Infinite Dimensional Vector Spaces

Given a basis, we can always represent \(|a\rangle\in\mathcal{V}\) as \(|a\rangle:=(a^1\:a^2\:a^3\:\cdots\:a^n)^T\) (with \(n\) to infinity). So one obvious way to get an infinite dimensional vector space is to allow \(\infty\) sequences. \(\Rightarrow\) \(|a\rangle:=(a^1\:\cdots)^T\in\mathbb{C}^\infty\). The standard basis is then \(|e_1\rangle = (1\:0\:\cdots)^T,|e_2\rangle = (0\:1\:0\:\cdots)^T,\cdots\).
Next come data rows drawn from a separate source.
(** * waves-lease-canceller: a shallow embedding of [canceller.go]

    The tool cancels every active lease of one account through a node's
    REST API.  The embedding follows [canceller.go] function by function.
    Everything the program does to the outside world (library calls, node
    requests, log lines, sleeps) is recorded in a trace of time-stamped
    events, so that statements about "which calls happen, in which order,
    with which arguments" are statements about lists. *)

From Stdlib Require Import ZArith List String Ascii Bool Lia Sorted.
Import ListNotations.
Local Open Scope string_scope.
Local Open Scope Z_scope.

(** ** Go data *)

(** [uint64] values are integers in [0, 2^64); Go's [+] wraps around. *)
Definition two64 : Z := 2 ^ 64.
Definition is_uint64 (z : Z) : Prop := 0 <= z < two64.
Definition add64 (a b : Z) : Z := (a + b) mod two64.

(** Go's [error] interface.  [nil] is [None] of [option goerror].  The three
    package-level sentinels of [canceller.go] are compared by identity in
    [main], so each is a constructor of its own; [wrapped] is an error whose
    [Unwrap] yields another one, which is what [errors.Is] walks. *)
Inductive goerror : Type :=
| context_Canceled
| errInvalidParameters
| errUserTermination
| errFailure
| errorString (msg : string)
| wrapped (msg : string) (inner : goerror).

(** [errors.Is(err, context.Canceled)] for a non-nil [err]. *)
Fixpoint is_Canceled (e : goerror) : bool :=
  match e with
  | context_Canceled => true
  | wrapped _ inner => is_Canceled inner
  | _ => false
  end.

(** [errors.Is(err, context.Canceled)] for any [err]; nil is no error. *)
Definition errors_Is_Canceled (err : option goerror) : bool :=
  match err with Some e => is_Canceled e | None => false end.

(** A Go call returning [(value, error)] where the value is meaningful only
    when the error is nil. *)
Inductive result (A : Type) : Type :=
| Ok (a : A)
| Err (e : goerror).
Arguments Ok {A} a.
Arguments Err {A} e.

Definition bytes := list Byte.byte.
Definition Scheme := Byte.byte.          (* proto.Scheme = byte *)
Definition SecretKey := bytes.           (* crypto.SecretKey  [32]byte *)
Definition PublicKey := bytes.           (* crypto.PublicKey  [32]byte *)
Definition Digest := bytes.              (* crypto.Digest     [32]byte *)
Definition Address := bytes.             (* proto.Address     [26]byte *)
Definition AddressSize : nat := 26.

(** [crypto.Digest{}]: the zero value [make] fills a slice with. *)
Definition zeroDigest : Digest := repeat Byte.x00 32.

(** [client.Response]: only the status code is read by the program. *)
Record Response : Type := { StatusCode : Z }.
Definition http_StatusOK : Z := 200.

(** [AddressesExtraFee], the JSON body of [/addresses/scriptInfo]. *)
Record AddressesExtraFee : Type := { ExtraFee : Z }.

(** One entry of the list [cl.Leasing.Active] returns.  [ID] is a pointer in
    the library's type (the program writes [*txs[i].ID]). *)
Record LeaseWithSig : Type := { lease_ID : option Digest; lease_Amount : Z }.

(** The block returned by [cl.Blocks.Last]; only its generator address is
    read.  The program indexes this address, so the block carries the size
    the array type gives it. *)
Record Block : Type := {
  Generator : Address;
  Generator_size : List.length Generator = AddressSize
}.

(** [proto.LeaseCancelWithProofs].  [ID] and [Proofs] are nil until [Sign]
    fills them. *)
Record LeaseCancelWithProofs : Type := {
  Version : Z;
  ChainID : Scheme;
  SenderPK : PublicKey;
  LeaseID : Digest;
  Fee : Z;
  Timestamp : Z;
  ID : option Digest;
  Proofs : option bytes
}.

(** [proto.NewUnsignedLeaseCancelWithProofs(v, chainID, senderPK, leaseID,
    fee, timestamp)] stores its arguments. *)
Definition NewUnsignedLeaseCancelWithProofs
    (v : Z) (chainID : Scheme) (senderPK : PublicKey) (leaseID : Digest)
    (fee timestamp : Z) : LeaseCancelWithProofs :=
  {| Version := v; ChainID := chainID; SenderPK := senderPK;
     LeaseID := leaseID; Fee := fee; Timestamp := timestamp;
     ID := None; Proofs := None |}.

(** [url.URL] as far as [nodeClient] looks at it, [http.Request] and
    [client.Client] (whose options carry the base URL). *)
Record URL : Type := { url_Scheme : string; url_Rest : string }.
Record Request : Type := { req_Method : string; req_URL : string }.
Record Client : Type := { BaseUrl : string }.

(** The command-line flags after [flag.Parse]. *)
Record Flags : Type := {
  nodeURL : string;
  accountSK : string;
  accountPK : string;
  dryRun : bool;
  showHelp : bool;
  showVersion : bool
}.

(** ** The libraries the program calls

    gowaves' [crypto], [proto] and [client] packages, [net/url], [net/http]
    and [encoding/json] are outside the repository: their functions are
    fields of a record the program is parameterised by. *)
Record Lib : Type := {
  NewSecretKeyFromBase58 : string -> result SecretKey;
  GeneratePublicKey : SecretKey -> PublicKey;
  NewPublicKeyFromBase58 : string -> result PublicKey;
  NewAddressFromPublicKey : Scheme -> PublicKey -> result Address;
  (* what the transaction's [Sign] method computes: identifier and proofs *)
  signBody : Scheme -> SecretKey -> LeaseCancelWithProofs -> result (Digest * bytes);
  json_Marshal : LeaseCancelWithProofs -> result string;
  url_Parse : string -> result URL;
  url_String : URL -> string;
  client_NewClient : string -> result Client;
  http_NewRequest : string -> string -> result Request;
  Address_String : Address -> string
}.

(** A node's answer to one request: how long it takes and what comes back. *)
Record Reply (A : Type) : Type := { latency : Z; payload : A }.
Arguments latency {A} r.
Arguments payload {A} r.

(** The node behind the REST API, as the methods of gowaves' client show it.
    Its answers may change from one request to the next, so every endpoint
    is indexed by the number of requests made so far.  [Transactions_Info]
    returns the response pointer and the error side by side, as the program
    inspects both.  What a method returns for a request that was abandoned is
    the client's business too: gowaves wraps the transport's error in a
    [*client.RequestError], through which [errors.Is] does not see. *)
Record Node : Type := {
  Blocks_Height : nat -> Reply (option goerror);
  Blocks_Last : nat -> Reply (result Block);
  Leasing_Active : Address -> nat -> Reply (result (list LeaseWithSig));
  client_Do : Request -> nat -> Reply (result (Response * AddressesExtraFee));
  Transactions_Broadcast : LeaseCancelWithProofs -> nat -> Reply (option goerror);
  Transactions_Info : Digest -> nat -> Reply (option Response * option goerror);
  (* the error a client method returns, with no response, for a request it
     gave up because its context was cancelled *)
  Abandoned : goerror
}.
(** [updateMemberDescription(areaId, userId, description)] *)
Definition updateMemberDescription (i u desc now now' : string) (areas : store)
  : outcome result * store :=
  match getKnowledgeAreaById i areas with
  | None => (Throws (not_found i), areas)
  | Some a =>
      match or_else (find (has_user u) (or_empty (leads a)))
                    (find (has_user u) (or_empty (teamMembers a))) with
      | None =>
          (Throws ("User " ++ u ++ " is not a member of "
                   ++ dquote ++ name a ++ dquote), areas)
      | Some m =>
          (Returns (MemberResult (describe desc now m)),
           saveRoster
             (update_first (has_id i)
                (fun a => set_updatedAt now' (change_member u (describe desc now) a))
                areas))
      end
  end.

(** [touchMemberActivity(areaId, userId)] *)
Definition touchMemberActivity (i u now : string) (areas : store)
  : outcome result * store :=
  match getKnowledgeAreaById i areas with
  | None => (Returns NoResult, areas)
  | Some a =>
      match or_else (find (has_user u) (or_empty (leads a)))
                    (find (has_user u) (or_empty (teamMembers a))) with
      | None => (Returns NoResult, areas)
      | Some _ =>
          (Returns NoResult,
           saveRoster (update_first (has_id i) (change_member u (touch now)) areas))
      end
  end.

(** The team-mutating operations, with their arguments and the clock
    readings of the call. *)
Inductive op : Type :=
  | AddLead (areaId userId description now : string)
  | AddTeamMember (areaId userId description addedBy now : string)
  | RemoveMember (areaId userId now : string)
  | PromoteToLead (areaId userId now now' : string)
  | DemoteToTeamMember (areaId userId now now' : string)
  | UpdateMemberDescription (areaId userId description now now' : string)
  | TouchMemberActivity (areaId userId now : string).

Definition apply_op (o : op) (areas : store) : outcome result * store :=
  match o with
  | AddLead i u d t => addLead i u d t areas
  | AddTeamMember i u d b t => addTeamMember i u d b t areas
  | RemoveMember i u t => removeMember i u t areas
  | PromoteToLead i u t t' => promoteToLead i u t t' areas
  | DemoteToTeamMember i u t t' => demoteToTeamMember i u t t' areas
  | UpdateMemberDescription i u d t t' => updateMemberDescription i u d t t' areas
  | TouchMemberActivity i u t => touchMemberActivity i u t areas
  end.

(** The operations one after the other; one that throws leaves the areas
    as it leaves them, and the next goes on. *)
Fixpoint run (ops : list op) (areas : store) : store :=
  match ops with
  | [] => areas
  | o :: r => run r (snd (apply_op o areas))
  end.

(** No user is twice in the roster of the area, as a lead or as a team
    member. *)
Definition distinct_members (a : area) : Prop := List.NoDup (member_ids a).

(** The derived field agrees with the roster. *)
Definition owners_agree (a : area) : Prop := ownerUserIds a = uniq (member_ids a).


Definition user_of (o : op) : string :=
  match o with
  | AddLead _ u _ _ | AddTeamMember _ u _ _ _ | RemoveMember _ u _
  | PromoteToLead _ u _ _ | DemoteToTeamMember _ u _ _
  | UpdateMemberDescription _ u _ _ _ | TouchMemberActivity _ u _ => u
  end.

End Roster.

(** ** dm-handler.js: the roster requests of a direct message *)

Module RosterDm.

Import Js Roster.

(** The fields of the intent the language model parsed from the message
    that the two handlers read. *)
Record intent : Type := mkIntent {
  action : string;
  matched_knowledge_area_id : option string;
  target_user_mentions : list string;
  target_user_names : list string;
  member_description : option string;
  matched_self_reg_area_ids : list string;
  expertise_description : option string
}.

(** [s || ""] *)
Definition or_blank (o : option string) : string :=
  match o with
  | Some s => s
  | None => ""
  end.








(** The answer of [evolveExpertiseDescription]: [changed] and
    [updated_description]. *)
Definition evolution : Type := (bool * option string)%type.

(** The body of the loop of [handleDmSelfRegistration] for an area of
    which the sender is a member already: the names of the areas updated
    so far and the areas, or the error that leaves the handler. *)
Definition evolve_description (sender areaId : string) (r : intent)
    (evolve : string -> string -> outcome evolution) (clock : string * string)
    (a : area) (updated : list string) (areas : store)
  : outcome (list string) * store :=
  if truthy (expertise_description r) then
    match getMember areaId sender areas with
    | Some m =>
        let fallback (areas0 : store) :=
          match updateMemberDescription areaId sender (or_blank (expertise_description r))
                                        (fst clock) (snd clock) areas0 with
          | (Returns _, areas1) => (Returns (updated ++ [name a])%list, areas1)
          | (Throws e, areas1) => (Throws e, areas1)
          end in
        match evolve (description m) (name a) with
        | Returns (changed, upd) =>
            if changed && truthy upd
            then match updateMemberDescription areaId sender (or_blank upd)
                                               (fst clock) (snd clock) areas with
                 | (Returns _, areas1) => (Returns (updated ++ [name a])%list, areas1)
                 | (Throws _, areas1) => fallback areas1
                 end
            else (Returns (updated ++ [name a])%list, areas)
        | Throws _ => fallback areas
        end
    | None => (Returns updated, areas)
    end
  else (Returns updated, areas).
Could we even tell the difference between dimension of \(\mathcal{V}\) being very large versus infinite (countable or uncountable).

Consider for two operators \([A,B]=\lambda \mathbb{I}\). Take the trace, \(\text{Tr}([A,B]) = \text{Tr}(AB)-\text{Tr}(BA) = \text{Tr}(AB)-\text{Tr}(AB) = 0 =\text{Tr}(\lambda \mathbb{I})=\lambda \text{Tr}(\mathbb{I})=\lambda \dim \mathcal{V} = \lambda n\). Thus, there are no operators on a finite dimensional vector space that has a commutator proportional to the Identity operator, Schor’s Lemma.

Consider \([x,p]=i\hbar\). Thus, they must be infinite dimensional. (If we were in a finite dimensional space then there would be no quantum mechanics)